● **WORK ITEM**
From the line that includes "stored_credentials (credentials_text host" to the last line of the data, quote each line precisely; both boundary lines belong in the answer.

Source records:
Content starts
Lemma get_texts_keeps ids : keeps in_session (get_texts (W:=world) h fuel ids).
Proof.
  assert (Hmiss : ∀ l texts, keeps in_session (read_missing (W:=world) h l texts)).
  { induction l as [|id l IH]; intros texts; cbn [read_missing]; repeat first [keeps_step | apply text_by_id_keeps | apply IH]. }
  assert (Hby : ∀ l texts, keeps in_session (texts_by_id (W:=world) h l texts)).
  { induction l as [|id l IH]; intros texts; cbn [texts_by_id]; repeat first [keeps_step | apply text_by_id_keeps | apply IH]. }
  assert (Hbatch : ∀ bs texts, keeps in_session (batch_texts (W:=world) h fuel bs texts)).
  { induction bs as [|b bs IH]; intros texts; cbn [batch_texts]; [keeps_step|].
    repeat first [keeps_step | apply browse_keeps; reflexivity | apply IH]. }
  unfold get_texts, _get_texts_by_id. keeps_step; [apply Hbatch|]. by keeps_step.
Qed.

Lemma images_keep docs : keeps in_session (image_documents (W:=world) docs).
Proof. induction docs as [|d docs IH]; cbn [image_documents]; unfold image_document; repeat first [keeps_step | apply silent_keeps | apply IH]. Qed.

Lemma wait_keeps n id deadline : keeps in_session (wait_loop (W:=world) h n id deadline).
Proof. induction n as [|n IH]; cbn [wait_loop]; repeat first [keeps_step | apply status_keeps | apply silent_keeps | apply IH]. Qed.

Lemma op_keeps o : keeps in_session (run_op (W:=world) h fuel o).
Proof.
  destruct o; cbn [run_op]; unfold done_with; keeps_step; try keeps_step;
    unfold search, search_many, search_by_vector, search_many_by_vector, search_by_image, recall, context_block, browse,
      list_documents, add_many, add_vectors_many, cloud_add_images, cloud_remove_many, wait_for, cloud_get, count, _empty_if_unprovisioned;
    repeat first [ keeps_step | apply silent_keeps | apply images_keep | apply text_by_id_keeps | apply get_texts_keeps | apply stats_keeps
      | apply delete_keeps | apply wait_keeps | apply walk_keeps | apply written_keeps; set_unfold; tauto
      | apply browse_keeps; no_floor | apply read_verb_keeps; [set_unfold; tauto|no_floor] ].
Qed.
End sessions.

(** C24: a session reads its own writes: whatever a caller does with a handle, in whatever order and with
    whatever failures, every search, recall, context and browse request carries as [min_seq] exactly the
    highest sequence number the server has acknowledged to this handle before (through add, add_images,
    add_vectors, remove and delete_memories), and none where nothing was acknowledged or the handle
    opted out ([read_your_writes=False]). Texts by id, statistics and counts are read without a floor
    ([stats_without_floor]): they may be older than the session's writes. *)
Theorem session_reads_its_writes {W} {HttpW : Http W} {AmbientW : Ambient W} (h : handle) (fuel : nat) (ops : list op) (w : W) :
  reads_ok h [] (snd (snd (session_run (W:=(session * W) * list sent) h fuel ops ((Session 0 None, w), [])))).
Proof.
  assert (Hk : keeps (in_session h) (session_run (W:=(session * W) * list sent) h fuel ops)).
  { unfold session_run. keeps_step. keeps_step; [apply op_keeps|keeps_step]. }
  apply Hk. by split.
Qed.
Lemma no_slash_idem s : no_slash (no_slash s) = no_slash s.
Proof.
  unfold no_slash, str_rstrip_char. rewrite chars_of_chars, reverse_involutive. do 2 f_equal.
  induction (reverse (chars s)) as [|c l IH]; cbn; [done|]. destruct (bool_decide (c = "/"%char)) eqn:E; [done|]. cbn. by rewrite E.
Qed.

Lemma loads_credentials host token : loads (credentials_text host token) =
  Ok (canon (dict_of [("host", PStr (no_slash host)); ("token", PStr token)])).
Proof. unfold credentials_text. apply loads_line; try apply _. vm_compute. reflexivity. Qed.

Lemma stored_text host token : no_slash host ≠ "" → token ≠ "" →
  stored_credentials (credentials_text host token) = Ok (Some (Creds (no_slash (no_slash host)) (PStr token) "file")).
Proof.
  intros Hh Ht. unfold stored_credentials. rewrite loads_credentials. unfold dict_of. cbn [map fst snd]. rewrite canon_dict.
  change (canon_items _) with [(PStr "host", PStr (no_slash host)); (PStr "token", PStr token)].
  assert (Htrue : ∀ x, x ≠ "" → truthy (PStr x) = true) by by intros [].
  change (py_get _ "host" PNone) with (Ok (PStr (no_slash host))). change (py_get _ "token" PNone) with (Ok (PStr token)).
  cbn [mbind result_bind]. by rewrite !Htrue.
Qed.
Content ends
● **FINISHED EXERCISE**
  stored_credentials (credentials_text host token) = Ok (Some (Creds (no_slash (no_slash host)) (PStr token) "file")).
Proof.
  intros Hh Ht. unfold stored_credentials. rewrite loads_credentials. unfold dict_of. cbn [map fst snd]. rewrite canon_dict.
  change (canon_items _) with [(PStr "host", PStr (no_slash host)); (PStr "token", PStr token)].
  assert (Htrue : ∀ x, x ≠ "" → truthy (PStr x) = true) by by intros [].
  change (py_get _ "host" PNone) with (Ok (PStr (no_slash host))). change (py_get _ "token" PNone) with (Ok (PStr token)).
  cbn [mbind result_bind]. by rewrite !Htrue.
Qed.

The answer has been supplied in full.